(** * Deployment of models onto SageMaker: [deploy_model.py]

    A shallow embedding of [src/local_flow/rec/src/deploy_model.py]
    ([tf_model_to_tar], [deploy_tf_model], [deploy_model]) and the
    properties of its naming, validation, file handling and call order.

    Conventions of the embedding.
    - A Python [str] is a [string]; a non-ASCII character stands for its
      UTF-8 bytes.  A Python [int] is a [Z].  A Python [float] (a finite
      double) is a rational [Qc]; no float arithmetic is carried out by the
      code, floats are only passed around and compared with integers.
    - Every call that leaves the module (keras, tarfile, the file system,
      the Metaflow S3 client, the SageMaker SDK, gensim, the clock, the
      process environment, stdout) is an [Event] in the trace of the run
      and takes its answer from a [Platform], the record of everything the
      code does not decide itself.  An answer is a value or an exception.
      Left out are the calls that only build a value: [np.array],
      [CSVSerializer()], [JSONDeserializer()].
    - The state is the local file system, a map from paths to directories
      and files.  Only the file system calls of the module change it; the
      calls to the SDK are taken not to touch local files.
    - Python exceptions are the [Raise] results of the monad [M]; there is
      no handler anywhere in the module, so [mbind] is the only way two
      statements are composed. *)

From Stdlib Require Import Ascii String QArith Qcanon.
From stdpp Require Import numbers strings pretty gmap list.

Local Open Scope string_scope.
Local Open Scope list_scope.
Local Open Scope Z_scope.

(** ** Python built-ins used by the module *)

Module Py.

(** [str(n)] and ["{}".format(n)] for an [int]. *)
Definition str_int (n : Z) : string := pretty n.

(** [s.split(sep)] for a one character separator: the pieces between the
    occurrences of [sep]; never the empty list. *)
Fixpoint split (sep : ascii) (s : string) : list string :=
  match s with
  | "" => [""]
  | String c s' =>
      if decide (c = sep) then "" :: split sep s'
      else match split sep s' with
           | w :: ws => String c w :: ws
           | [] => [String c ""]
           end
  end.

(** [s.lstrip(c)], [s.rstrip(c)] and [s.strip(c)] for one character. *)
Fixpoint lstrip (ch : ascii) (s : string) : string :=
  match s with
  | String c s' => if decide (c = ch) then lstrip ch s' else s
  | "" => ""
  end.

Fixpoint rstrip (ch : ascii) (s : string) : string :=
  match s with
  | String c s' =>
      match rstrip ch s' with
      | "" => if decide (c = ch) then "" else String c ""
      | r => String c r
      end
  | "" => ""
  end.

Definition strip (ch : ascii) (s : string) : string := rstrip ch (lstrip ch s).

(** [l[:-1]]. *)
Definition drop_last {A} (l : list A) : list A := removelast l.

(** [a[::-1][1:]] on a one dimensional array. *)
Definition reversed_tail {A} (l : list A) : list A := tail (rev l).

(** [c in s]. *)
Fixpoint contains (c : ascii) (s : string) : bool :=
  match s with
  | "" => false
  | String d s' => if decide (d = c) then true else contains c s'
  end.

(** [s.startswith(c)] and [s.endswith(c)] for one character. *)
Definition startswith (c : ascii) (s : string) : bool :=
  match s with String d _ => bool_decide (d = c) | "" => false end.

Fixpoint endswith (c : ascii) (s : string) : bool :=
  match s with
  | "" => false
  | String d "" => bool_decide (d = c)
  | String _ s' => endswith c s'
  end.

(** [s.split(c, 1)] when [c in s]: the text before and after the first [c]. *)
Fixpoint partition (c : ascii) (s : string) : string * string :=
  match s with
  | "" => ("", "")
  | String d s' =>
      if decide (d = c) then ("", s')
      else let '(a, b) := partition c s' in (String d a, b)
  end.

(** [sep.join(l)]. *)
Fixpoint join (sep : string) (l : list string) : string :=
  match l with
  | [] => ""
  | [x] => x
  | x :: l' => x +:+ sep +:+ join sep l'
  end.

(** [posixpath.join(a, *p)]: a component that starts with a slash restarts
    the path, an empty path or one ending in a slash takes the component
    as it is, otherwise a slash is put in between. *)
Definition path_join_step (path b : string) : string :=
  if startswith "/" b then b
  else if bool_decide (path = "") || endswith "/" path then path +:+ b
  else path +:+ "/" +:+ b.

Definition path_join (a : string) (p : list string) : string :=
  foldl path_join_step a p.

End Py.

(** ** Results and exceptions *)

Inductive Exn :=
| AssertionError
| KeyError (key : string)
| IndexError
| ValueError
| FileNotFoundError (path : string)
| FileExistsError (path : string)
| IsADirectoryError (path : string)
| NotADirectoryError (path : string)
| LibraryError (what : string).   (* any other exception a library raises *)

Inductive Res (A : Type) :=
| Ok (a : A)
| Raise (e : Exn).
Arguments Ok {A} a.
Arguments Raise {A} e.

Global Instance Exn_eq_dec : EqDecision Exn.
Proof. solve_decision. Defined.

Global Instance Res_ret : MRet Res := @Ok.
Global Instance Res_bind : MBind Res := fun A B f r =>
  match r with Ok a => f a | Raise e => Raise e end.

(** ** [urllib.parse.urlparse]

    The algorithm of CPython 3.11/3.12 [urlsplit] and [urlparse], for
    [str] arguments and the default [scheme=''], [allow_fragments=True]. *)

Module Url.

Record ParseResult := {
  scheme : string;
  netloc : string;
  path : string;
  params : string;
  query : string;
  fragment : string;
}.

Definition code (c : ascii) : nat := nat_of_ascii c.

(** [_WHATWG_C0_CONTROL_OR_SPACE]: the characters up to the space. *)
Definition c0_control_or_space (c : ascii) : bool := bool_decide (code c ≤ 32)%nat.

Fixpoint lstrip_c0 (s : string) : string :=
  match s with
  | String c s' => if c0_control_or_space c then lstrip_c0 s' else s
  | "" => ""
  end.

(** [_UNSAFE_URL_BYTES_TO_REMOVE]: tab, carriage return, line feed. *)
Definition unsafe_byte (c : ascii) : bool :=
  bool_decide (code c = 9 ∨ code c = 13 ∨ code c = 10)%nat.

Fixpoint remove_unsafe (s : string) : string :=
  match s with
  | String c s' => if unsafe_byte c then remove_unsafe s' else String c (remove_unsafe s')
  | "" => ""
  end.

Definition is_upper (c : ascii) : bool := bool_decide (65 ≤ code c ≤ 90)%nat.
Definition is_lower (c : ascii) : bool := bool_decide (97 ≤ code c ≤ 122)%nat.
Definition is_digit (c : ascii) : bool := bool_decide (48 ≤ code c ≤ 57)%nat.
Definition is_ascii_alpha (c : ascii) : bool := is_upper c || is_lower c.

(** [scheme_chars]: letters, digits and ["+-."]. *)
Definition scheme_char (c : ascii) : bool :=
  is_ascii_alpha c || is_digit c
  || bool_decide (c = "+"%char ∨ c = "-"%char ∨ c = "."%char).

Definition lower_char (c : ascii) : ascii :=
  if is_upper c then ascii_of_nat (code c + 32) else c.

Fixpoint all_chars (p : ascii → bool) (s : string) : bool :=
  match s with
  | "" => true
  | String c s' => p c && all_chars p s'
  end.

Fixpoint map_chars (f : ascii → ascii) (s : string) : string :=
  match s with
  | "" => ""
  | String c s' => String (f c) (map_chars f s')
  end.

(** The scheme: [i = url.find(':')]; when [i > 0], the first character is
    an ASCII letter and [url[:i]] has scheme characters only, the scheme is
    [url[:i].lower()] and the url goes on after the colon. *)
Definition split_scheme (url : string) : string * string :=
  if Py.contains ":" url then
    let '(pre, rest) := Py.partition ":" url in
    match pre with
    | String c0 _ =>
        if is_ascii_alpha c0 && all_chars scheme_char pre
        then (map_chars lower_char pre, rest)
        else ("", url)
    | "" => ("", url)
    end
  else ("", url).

> _Task to carry out_:
Output the data above without altering a line.

> _Output_:
(** * Deployment of models onto SageMaker: [deploy_model.py]

    A shallow embedding of [src/local_flow/rec/src/deploy_model.py]
    ([tf_model_to_tar], [deploy_tf_model], [deploy_model]) and the
    properties of its naming, validation, file handling and call order.

    Conventions of the embedding.
    - A Python [str] is a [string]; a non-ASCII character stands for its
      UTF-8 bytes.  A Python [int] is a [Z].  A Python [float] (a finite
      double) is a rational [Qc]; no float arithmetic is carried out by the
      code, floats are only passed around and compared with integers.
    - Every call that leaves the module (keras, tarfile, the file system,
      the Metaflow S3 client, the SageMaker SDK, gensim, the clock, the
      process environment, stdout) is an [Event] in the trace of the run
      and takes its answer from a [Platform], the record of everything the
      code does not decide itself.  An answer is a value or an exception.
      Left out are the calls that only build a value: [np.array],
      [CSVSerializer()], [JSONDeserializer()].
    - The state is the local file system, a map from paths to directories
      and files.  Only the file system calls of the module change it; the
      calls to the SDK are taken not to touch local files.
    - Python exceptions are the [Raise] results of the monad [M]; there is
      no handler anywhere in the module, so [mbind] is the only way two
      statements are composed. *)

From Stdlib Require Import Ascii String QArith Qcanon.
From stdpp Require Import numbers strings pretty gmap list.

Local Open Scope string_scope.
Local Open Scope list_scope.
Local Open Scope Z_scope.

(** ** Python built-ins used by the module *)

Module Py.

(** [str(n)] and ["{}".format(n)] for an [int]. *)
Definition str_int (n : Z) : string := pretty n.

(** [s.split(sep)] for a one character separator: the pieces between the
    occurrences of [sep]; never the empty list. *)
Fixpoint split (sep : ascii) (s : string) : list string :=
  match s with
  | "" => [""]
  | String c s' =>
      if decide (c = sep) then "" :: split sep s'
      else match split sep s' with
           | w :: ws => String c w :: ws
           | [] => [String c ""]
           end
  end.

(** [s.lstrip(c)], [s.rstrip(c)] and [s.strip(c)] for one character. *)
Fixpoint lstrip (ch : ascii) (s : string) : string :=
  match s with
  | String c s' => if decide (c = ch) then lstrip ch s' else s
  | "" => ""
  end.

Fixpoint rstrip (ch : ascii) (s : string) : string :=
  match s with
  | String c s' =>
      match rstrip ch s' with
      | "" => if decide (c = ch) then "" else String c ""
      | r => String c r
      end
  | "" => ""
  end.

Definition strip (ch : ascii) (s : string) : string := rstrip ch (lstrip ch s).

(** [l[:-1]]. *)
Definition drop_last {A} (l : list A) : list A := removelast l.

(** [a[::-1][1:]] on a one dimensional array. *)
Definition reversed_tail {A} (l : list A) : list A := tail (rev l).

(** [c in s]. *)
Fixpoint contains (c : ascii) (s : string) : bool :=
  match s with
  | "" => false
  | String d s' => if decide (d = c) then true else contains c s'
  end.

(** [s.startswith(c)] and [s.endswith(c)] for one character. *)
Definition startswith (c : ascii) (s : string) : bool :=
  match s with String d _ => bool_decide (d = c) | "" => false end.

Fixpoint endswith (c : ascii) (s : string) : bool :=
  match s with
  | "" => false
  | String d "" => bool_decide (d = c)
  | String _ s' => endswith c s'
  end.

(** [s.split(c, 1)] when [c in s]: the text before and after the first [c]. *)
Fixpoint partition (c : ascii) (s : string) : string * string :=
  match s with
  | "" => ("", "")
  | String d s' =>
      if decide (d = c) then ("", s')
      else let '(a, b) := partition c s' in (String d a, b)
  end.

(** [sep.join(l)]. *)
Fixpoint join (sep : string) (l : list string) : string :=
  match l with
  | [] => ""
  | [x] => x
  | x :: l' => x +:+ sep +:+ join sep l'
  end.

(** [posixpath.join(a, *p)]: a component that starts with a slash restarts
    the path, an empty path or one ending in a slash takes the component
    as it is, otherwise a slash is put in between. *)
Definition path_join_step (path b : string) : string :=
  if startswith "/" b then b
  else if bool_decide (path = "") || endswith "/" path then path +:+ b
  else path +:+ "/" +:+ b.

Definition path_join (a : string) (p : list string) : string :=
  foldl path_join_step a p.

End Py.

(** ** Results and exceptions *)

Inductive Exn :=
| AssertionError
| KeyError (key : string)
| IndexError
| ValueError
| FileNotFoundError (path : string)
| FileExistsError (path : string)
| IsADirectoryError (path : string)
| NotADirectoryError (path : string)
| LibraryError (what : string).   (* any other exception a library raises *)

Inductive Res (A : Type) :=
| Ok (a : A)
| Raise (e : Exn).
Arguments Ok {A} a.
Arguments Raise {A} e.

Global Instance Exn_eq_dec : EqDecision Exn.
Proof. solve_decision. Defined.

Global Instance Res_ret : MRet Res := @Ok.
Global Instance Res_bind : MBind Res := fun A B f r =>
  match r with Ok a => f a | Raise e => Raise e end.

(** ** [urllib.parse.urlparse]

    The algorithm of CPython 3.11/3.12 [urlsplit] and [urlparse], for
    [str] arguments and the default [scheme=''], [allow_fragments=True]. *)

Module Url.

Record ParseResult := {
  scheme : string;
  netloc : string;
  path : string;
  params : string;
  query : string;
  fragment : string;
}.

Definition code (c : ascii) : nat := nat_of_ascii c.

(** [_WHATWG_C0_CONTROL_OR_SPACE]: the characters up to the space. *)
Definition c0_control_or_space (c : ascii) : bool := bool_decide (code c ≤ 32)%nat.

Fixpoint lstrip_c0 (s : string) : string :=
  match s with
  | String c s' => if c0_control_or_space c then lstrip_c0 s' else s
  | "" => ""
  end.

(** [_UNSAFE_URL_BYTES_TO_REMOVE]: tab, carriage return, line feed. *)
Definition unsafe_byte (c : ascii) : bool :=
  bool_decide (code c = 9 ∨ code c = 13 ∨ code c = 10)%nat.

Fixpoint remove_unsafe (s : string) : string :=
  match s with
  | String c s' => if unsafe_byte c then remove_unsafe s' else String c (remove_unsafe s')
  | "" => ""
  end.

Definition is_upper (c : ascii) : bool := bool_decide (65 ≤ code c ≤ 90)%nat.
Definition is_lower (c : ascii) : bool := bool_decide (97 ≤ code c ≤ 122)%nat.
Definition is_digit (c : ascii) : bool := bool_decide (48 ≤ code c ≤ 57)%nat.
Definition is_ascii_alpha (c : ascii) : bool := is_upper c || is_lower c.

(** [scheme_chars]: letters, digits and ["+-."]. *)
Definition scheme_char (c : ascii) : bool :=
  is_ascii_alpha c || is_digit c
  || bool_decide (c = "+"%char ∨ c = "-"%char ∨ c = "."%char).

Definition lower_char (c : ascii) : ascii :=
  if is_upper c then ascii_of_nat (code c + 32) else c.

Fixpoint all_chars (p : ascii → bool) (s : string) : bool :=
  match s with
  | "" => true
  | String c s' => p c && all_chars p s'
  end.

Fixpoint map_chars (f : ascii → ascii) (s : string) : string :=
  match s with
  | "" => ""
  | String c s' => String (f c) (map_chars f s')
  end.

(** The scheme: [i = url.find(':')]; when [i > 0], the first character is
    an ASCII letter and [url[:i]] has scheme characters only, the scheme is
    [url[:i].lower()] and the url goes on after the colon. *)
Definition split_scheme (url : string) : string * string :=
  if Py.contains ":" url then
    let '(pre, rest) := Py.partition ":" url in
    match pre with
    | String c0 _ =>
        if is_ascii_alpha c0 && all_chars scheme_char pre
        then (map_chars lower_char pre, rest)
        else ("", url)
    | "" => ("", url)
    end
  else ("", url).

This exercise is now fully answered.